CMS.GOV PCPRICER

The government-based prospective payment frameworks are subject to change almost daily and falling behind these updates greatly increases the risk for inaccuracy, increased audits, costly manual claims reviews, disputes, and time-based fees and penalties. Returning information beyond standard claim pricing details (such as claims errors or edits) will ease provider disputes and reduce inefficiencies caused by inappropriate adjudication and high volumes of pending claims.

Integrating a claims system to a SaaS application through secure technologies (e.g. CMSPricer) enables communication of meaningful information. The unparalleled advantage of solutions that fully leverage SaaS capabilities is addressing compliance headaches through seamless, immediate integration of frequent data updates and providing access to regulatory compliance data before effective dates.

CMS publishes daily transmittals to communicate new or altered policies, rates and other specific modifications. These can include retroactive changes to claims payment rules dating back months or years. If payers must reprocess claims, how do they correct prior payments that are suddenly incorrect? Why does the timing of claims correction matter? Millions of identified under- or overpaid dollars are waiting to be reclaimed by the overpaying payer or the underpaid provider, creating disputes and time-based fees and penalties.
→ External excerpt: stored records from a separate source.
Definition vfs_example : vfs :=
  Vfs 3 0 [Mount (cstring (str "/")) 1; Mount (cstring (str "/dev")) 2; Mount (cstring (str "/dev/pts")) 3]
    [] ∅ ∅ [].
Definition vfs_example_paths := [str "/"; str "/dev"; str "/dev/pts"].
Lemma vfs_example_mounts : mounts_are vfs_example vfs_example_paths.
Proof.
  split_and!; [done|by repeat constructor|]. intros [|[|[|i]]] q Hq; simplify_eq/=; by eexists.
Qed.
Lemma find_mount_longest_witness :
  longest_mount vfs_example_paths (str "/dev/pts/0") (str "/dev/pts")
  /\ find_mount (str "xy" ++ 0 :: [5]) vfs_example (cstring (str "/dev/pts/0")) = Some 2.
Proof.
  destruct (find_mount_longest vfs_example vfs_example_paths (str "/dev/pts/0") (str "xy") [5] vfs_example_mounts)
    as [_ H]; [by repeat constructor|by repeat constructor|done|done|].
  assert (Hq : parent (str "/dev/pts") (str "/dev/pts/0")) by (right; by exists (str "0")).
  assert (Hs : PATH_SEPARATOR ∈ str "/dev/pts") by (apply (bool_decide_unpack _); vm_compute; reflexivity).
  assert (Hi : str "/dev/pts" ∈ vfs_example_paths) by (apply (bool_decide_unpack _); vm_compute; reflexivity).
  destruct H as [(q&m&Hlong&Hf&_)|[H _]].
  - right. split_and!; apply (bool_decide_unpack _); vm_compute; reflexivity.
  - split; [|vm_compute; reflexivity]. destruct Hlong as (Hp&Hsep&Hin&Hmax).
    assert (q = str "/dev/pts") as <-; [|by split_and!].
    pose proof (Hmax _ Hq Hs Hi) as Hlen. unfold vfs_example_paths in Hin.
    apply elem_of_cons in Hin as [->|[->|[->|[]%not_elem_of_nil]%elem_of_cons]%elem_of_cons];
      [vm_compute in Hlen; lia|vm_compute in Hlen; lia|done].
  - by destruct (H _ Hq Hs).
Defined.
(* ===== verification/Pipe.v ===== *)
(** * Pipe: fs/pipe.c and include/depthos/pipe.h

    Pipes over a ring of bytes.  An operation that has to wait spins on
    [sched_yield] until another task changes the pipe: it is [Blocked], and
    is tried again later. *)
From S2P Require Import Prelude RingBuffer Vfs.

Definition PIPE_SIZE := 4096.
Definition POLLIN := 0x01.
Definition POLLOUT := 0x02.

Inductive io (A : Type) := Blocked | Ret (a : A).
Arguments Blocked {A}.
Arguments Ret {A} a.

Record pipe_t := Pipe { pbuf : ringbuffer; n_writers : Z; n_readers : Z }.
Definition with_buf (b : ringbuffer) (p : pipe_t) := Pipe b (n_writers p) (n_readers p).

(** One iteration of the copy in [pipe_file_read], at index [i]; the ring is
    not empty. *)
Fixpoint pipe_read_loop (n : nat) (p : pipe_t) (buffer : list Z) (i : Z) : option (pipe_t * list Z * Z) :=
  match n with
  | O => Some (p, buffer, i)
  | S n =>
      if rb_size (pbuf p) =? 0 then Some (p, buffer, i) else
      let '(b, e) := ringbuffer_pop (pbuf p) in
      e ← e;
      pipe_read_loop n (with_buf b p) (blit buffer i (slot_at (pbuf p) e)) (u32 (i + 1))
  end.
(** [off] is [*offset]; the result is the pipe, the buffer, the offset and the
    returned count. *)
Definition pipe_file_read (p : pipe_t) (feof : bool) (buffer : list Z) (count off : Z)
  : option (io (pipe_t * list Z * Z * Z)) :=
  if feof then Some (Ret (p, buffer, off, 0)) else
  if rb_size (pbuf p) =? 0 then Some Blocked else
  '(p, buffer, i) ← pipe_read_loop (Z.to_nat count) p buffer 0;
  Some (Ret (p, buffer, u32 (off + i), i)).

Definition pipe_file_write (p : pipe_t) (buffer : list Z) (count off : Z) : io (pipe_t * Z * Z) :=
  if rb_max_size (pbuf p) <? u32 (rb_size (pbuf p) + count) then Blocked
  else Ret (with_buf (ringbuffer_pushn (pbuf p) buffer count) p, u32 (off + count), count).

(** The operations table of a pipe file; [pipe_write_ops] has [pipe_file_read]
    in its [write] slot. *)
Inductive pipe_ops := pipe_read_ops | pipe_write_ops | other_ops.
Definition reads_with_pipe_read (o : pipe_ops) : bool := match o with pipe_read_ops => true | _ => false end.
Definition writes_with_pipe_read (o : pipe_ops) : bool := match o with pipe_write_ops => true | _ => false end.

(** The result's second part is the closed file's [eof]. *)
Definition pipe_file_close (p : pipe_t) (o : pipe_ops) (feof : bool) : pipe_t * bool :=
  let p := if reads_with_pipe_read o then Pipe (pbuf p) (n_writers p) (n_readers p - 1)
           else if writes_with_pipe_read o then Pipe (pbuf p) (n_writers p - 1) (n_readers p)
           else p in
  (p, if n_writers p =? 0 then true else feof).

Definition pipe_file_poll (p : pipe_t) : Z :=
  let revents := 0 in
  let revents := if 0 <? rb_size (pbuf p) then Z.lor revents POLLIN else revents in
  if rb_size (pbuf p) <? rb_max_size (pbuf p) then Z.lor revents POLLOUT else revents.

(** [kmalloc]ed memory is [junk]: only these fields are set. *)
Definition create_pipe_file (ops_read ops_write : Z) (junk : fs_node) (p : pipe_t) (paddr : Z) (write : bool)
  : pipe_t * fs_node :=
  (if write then Pipe (pbuf p) (n_writers p + 1) (n_readers p)
   else Pipe (pbuf p) (n_writers p) (n_readers p + 1),
   FsNode (name junk) (path junk) (type junk) (mode junk) (pos junk) (eof junk) (rb_size (pbuf p)) (dev junk)
     (inode_num junk) (if write then ops_write else ops_read) (impl junk) paddr (socket junk) 0
     (rdonly junk)).

(** The pipes opened through a FIFO file; [open_pipes] in order, each with its
    device, inode and address. *)
Record open_pipe := OpenPipe { op_device : Z; op_inode : Z; op_pipe : Z }.
Fixpoint pipe_lookup (ps : list open_pipe) (inode : Z) : option Z :=
  match ps with
  | [] => None
  | op :: ps => if inode =? op_inode op then Some (op_pipe op) else pipe_lookup ps inode
  end.
(** [a] and [garbage] are the allocations of a new pipe and of its ring. *)
Definition pipe_open (garbage : list Z) (a : Z) (ps : list open_pipe) (store : gmap Z pipe_t) (device inode : Z)
  : list open_pipe * gmap Z pipe_t * Z :=
  match pipe_lookup ps inode with
  | Some p => (ps, store, p)
  | None => (ps ++ [OpenPipe device inode a], <[a := Pipe (ringbuffer_create garbage PIPE_SIZE 1) 0 0]> store, a)
  end.

(** ** A pipe is a queue of bytes *)
Definition pipe_wf (p : pipe_t) : Prop := rb_wf (pbuf p) /\ rb_elem_size (pbuf p) = 1.
Definition bytes (p : pipe_t) : list Z := concat (contents (pbuf p)).

Lemma concat_singletons (l : list (list Z)) : Forall (fun v => zlen v = 1) l -> zlen (concat l) = zlen l.
Proof.
  induction 1 as [|v l Hv Hl IH]; [done|]. simpl. rewrite zlen_app, zlen_cons, Hv, IH. lia.
Qed.

Lemma contents_singletons rb : rb_wf rb -> rb_elem_size rb = 1 -> Forall (fun v => zlen v = 1) (contents rb).
Proof.
  intros Hwf He. unfold contents. apply Forall_fmap, Forall_forall. intros k Hk%elem_of_seqZ. simpl.
  unfold slot_at. pose proof Hwf as (?&?&_).
  pose proof (Z.mod_pos_bound (rb_read_idx rb + k) (rb_max_size rb) ltac:(lia)) as Hm.
  destruct (slot_bounds rb _ Hwf Hm) as (->&?&?). rewrite zlen_slice by lia. done.
Qed.

Lemma bytes_length p : pipe_wf p -> zlen (bytes p) = rb_size (pbuf p).
Proof.
  intros [Hwf He]. unfold bytes. rewrite concat_singletons by (by apply contents_singletons).
  by apply contents_zlen.
Qed.

Lemma slices_concat (l : list Z) n :
  0 <= n <= zlen l -> concat ((fun i => slice l (i * 1) 1) <$> seqZ 0 n) = take (Z.to_nat n) l.
Proof.
  intros Hn. remember (Z.to_nat n) as k eqn:Ek. revert n Hn Ek.
  induction k as [|k IH]; intros n Hn Ek; [by replace n with 0 by lia|].
  replace n with (n - 1 + 1) by lia. rewrite seqZ_app, fmap_app, concat_app by lia.
  rewrite (IH (n - 1)) by lia. unfold zlen in Hn.
  destruct (lookup_lt_is_Some_2 l k) as [x Hx]; [lia|]. rewrite (take_S_r _ _ x) by done. f_equal.
  simpl. replace (Z.of_nat 0 + (0 + (n - 1))) with (Z.of_nat k) by lia. rewrite app_nil_r.
  unfold slice. rewrite Z.mul_1_r, Nat2Z.id. destruct (Z.of_nat k <? 0) eqn:?; [zbool; lia|].
  rewrite (drop_S _ x) by done. done.
Qed.

Lemma pipe_read_loop_spec n p buffer i :
  pipe_wf p -> 0 <= i -> i + Z.of_nat n <= zlen buffer -> zlen buffer < 2 ^ 32 ->
  let k := Z.min (Z.of_nat n) (zlen (bytes p)) in
  exists p', pipe_read_loop n p buffer i
    = Some (p', blit buffer i (take (Z.to_nat k) (bytes p)), i + k)
  /\ pipe_wf p' /\ bytes p' = drop (Z.to_nat k) (bytes p)
  /\ n_writers p' = n_writers p /\ n_readers p' = n_readers p.
Proof.
  revert p buffer i. induction n as [|n IH]; intros p buffer i Hp Hi Hb Hlt k.
  { exists p. unfold k. replace (Z.min (Z.of_nat 0) (zlen (bytes p))) with 0 by (unfold zlen; lia).
    change (Z.to_nat 0) with 0%nat. rewrite take_0, blit_nil, Z.add_0_r, drop_0. by split_and!. }
  pose proof (bytes_length p Hp) as Hl. cbn [pipe_read_loop].
  destruct (Z.eqb_spec (rb_size (pbuf p)) 0) as [E|E].
  { exists p. unfold k. replace (Z.min (Z.of_nat (S n)) (zlen (bytes p))) with 0 by lia.
    change (Z.to_nat 0) with 0%nat. rewrite take_0, blit_nil, Z.add_0_r, drop_0. by split_and!. }
  destruct Hp as [Hwf He]. pose proof Hwf as (_&_&_&_&_&_&Hs&_).
  destruct (pop_contents (pbuf p) Hwf) as (off&Hoff&Hc); [lia|].
  pose proof (pop_wf (pbuf p) Hwf) as Hwf'. specialize (Hwf' ltac:(lia)).
  pose proof (contents_singletons _ Hwf He) as Hsing. rewrite Hc in Hsing.
  inversion Hsing as [|? ? Hv Hsing']; subst.
  assert (Hb1 : bytes p = slot_at (pbuf p) off ++ bytes (with_buf (ringbuffer_pop (pbuf p)).1 p))
    by (unfold bytes; rewrite Hc; done).
  assert (He1 : rb_elem_size (ringbuffer_pop (pbuf p)).1 = 1)
    by (unfold ringbuffer_pop; by destruct (ringbuffer_empty _)).
  destruct (ringbuffer_pop (pbuf p)) as [b o]. simpl in *. subst o. cbn [mbind option_bind].
  set (p1 := with_buf b p) in *. set (v := slot_at (pbuf p) off) in *.
  destruct v as [|x [|]] eqn:Ev; unfold zlen in Hv; simpl in Hv; try lia. clear Hv.
  rewrite u32_id by lia.
  destruct (IH p1 (blit buffer i [x]) (i + 1)) as (p'&->&Hp'&Hd&?&?);
    rewrite ?zlen_blit; try lia; [by split|].
  exists p'. rewrite Hb1 in *. rewrite zlen_app in Hl. change (zlen [x]) with 1 in Hl.
  set (k1 := Z.min (Z.of_nat n) (zlen (bytes p1))) in *. 
  assert (Hkk : k = 1 + k1)
    by (unfold k, k1; rewrite Hb1, zlen_app; change (zlen [x]) with 1; lia).
  assert (Hk : Z.to_nat k = S (Z.to_nat k1)) by (rewrite Hkk; unfold k1, zlen; lia).
  rewrite Hk. split_and!; try done.
  - replace (i + k) with (i + 1 + k1) by lia.
    do 3 f_equal. change (take (S (Z.to_nat k1)) ([x] ++ bytes p1)) with ([x] ++ take (Z.to_nat k1) (bytes p1)).
    rewrite <- (blit_app buffer i [x]); [done|lia|].
    change (zlen [x]) with 1. unfold k1, zlen in *. rewrite length_take. lia.
Qed.

Lemma pushn_bytes p data n :
  pipe_wf p -> 0 <= n <= zlen data -> rb_size (pbuf p) + n <= rb_max_size (pbuf p) ->
  let p' := with_buf (ringbuffer_pushn (pbuf p) data n) p in
  pipe_wf p' /\ bytes p' = bytes p ++ take (Z.to_nat n) data /\ rb_max_size (pbuf p') = rb_max_size (pbuf p).
Proof.
  intros [Hwf He] Hn Hroom p'.
  destruct (ringbuffer_pushn_appends (pbuf p) data n Hwf) as [Hwf' Hc]; [lia|done|rewrite He; lia|].
  assert (Hsz : rb_elem_size (ringbuffer_pushn (pbuf p) data n) = 1
    /\ rb_max_size (ringbuffer_pushn (pbuf p) data n) = rb_max_size (pbuf p)).
  { unfold ringbuffer_pushn. apply (for_range_ind (fun _ b => rb_elem_size b = 1 /\ rb_max_size b = rb_max_size (pbuf p)));
      [lia|done|]. intros i s _ H. exact H. }
  destruct Hsz. split_and!; [by split| |done]. unfold bytes, p'. simpl. rewrite Hc, concat_app, He.
  by rewrite slices_concat.
Qed.

(** C19: a pipe is a bounded queue of bytes: a write waits until all of its
    bytes fit and then appends them; a read of a file that is not at its end
    waits for a byte and then takes as many as it asked for and there are, in
    the order in which they were written; nothing else of the buffer changes. *)
Theorem pipe_is_fifo p data count off buffer :
  pipe_wf p -> rb_max_size (pbuf p) <= PIPE_SIZE -> 0 <= count < 2 ^ 31 -> zlen data = count -> zlen buffer = count -> 0 <= off ->
  (if zlen (bytes p) + count <=? rb_max_size (pbuf p)
   then exists p', pipe_file_write p data count off = Ret (p', u32 (off + count), count)
          /\ pipe_wf p' /\ bytes p' = bytes p ++ data
   else pipe_file_write p data count off = Blocked)
  /\ (let k := Z.min count (zlen (bytes p)) in
      if zlen (bytes p) =? 0 then pipe_file_read p false buffer count off = Some Blocked
      else exists p', pipe_file_read p false buffer count off
                      = Some (Ret (p', blit buffer 0 (take (Z.to_nat k) (bytes p)), u32 (off + k), k))
             /\ pipe_wf p' /\ bytes p' = drop (Z.to_nat k) (bytes p)).
Proof.
  intros Hp Hmax Hc Hd Hb Hoff. unfold PIPE_SIZE in Hmax. rewrite bytes_length by done.
  pose proof Hp as [(_&Hm&Hm2&_&_&_&Hs&_) He]. split.
  - unfold pipe_file_write. destruct (rb_size (pbuf p) + count <=? rb_max_size (pbuf p)) eqn:E; zbool.
    + rewrite (u32_id (_ + count)) by lia. destruct (_ <? _) eqn:?; [lia|].
      destruct (pushn_bytes p data count Hp) as (H1&H2&_); [lia|lia|].
      eexists. split; [done|]. split; [done|]. rewrite H2, take_ge; [done|unfold zlen in Hd; lia].
    + rewrite u32_id by lia. destruct (_ <? _) eqn:?; [done|lia].
  - cbv zeta. unfold pipe_file_read. destruct (rb_size (pbuf p) =? 0); [done|].
    destruct (pipe_read_loop_spec (Z.to_nat count) p buffer 0 Hp) as (p'&->&Hp'&Hd'&_); try lia.
    cbn [mbind option_bind]. rewrite Z2Nat.id in * by lia. rewrite <- bytes_length by done.
    exists p'. split_and!; done.
Qed.

Definition pipe_example : pipe_t := Pipe rb_example 1 1.
Lemma pipe_is_fifo_witness :
  pipe_file_write pipe_example [7; 8] 2 0 = Ret (with_buf (ringbuffer_pushn rb_example [7; 8] 2) pipe_example, 2, 2)
  /\ exists p', pipe_file_read pipe_example false [0; 0] 2 0 = Some (Ret (p', [13; 10], 2, 2)).
Proof.
  assert (Hp : pipe_wf pipe_example) by (split; [apply rb_example_wf|done]).
  destruct (pipe_is_fifo pipe_example [7; 8] 2 0 [0; 0] Hp) as [_ (p'&Hr&_)]; [done..|].
  split; [reflexivity|]. exists p'. exact Hr.
Defined.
CMS.GOV Website: "The PC Pricer is a tool used to estimate Medicare PPS payments. The final payment may not be precise to how payments are determined in the Medicare claims processing system due to the fact that some data is factored in the PC Pricer payment amount that is paid by Medicare via provider cost reports. A variance between actual Medicare payment and a PC Pricer estimate may exist as there is typically a 3-month lag in quarterly updates to provider data. Likewise, due to the approximate 3-month lag time, the absence of a record for any given provider in the Provider Specific file that accompanies the PC Pricers DOES NOT necessarily imply that the missing provider is not enrolled in Medicare and/or is not eligible for payment under Medicare.”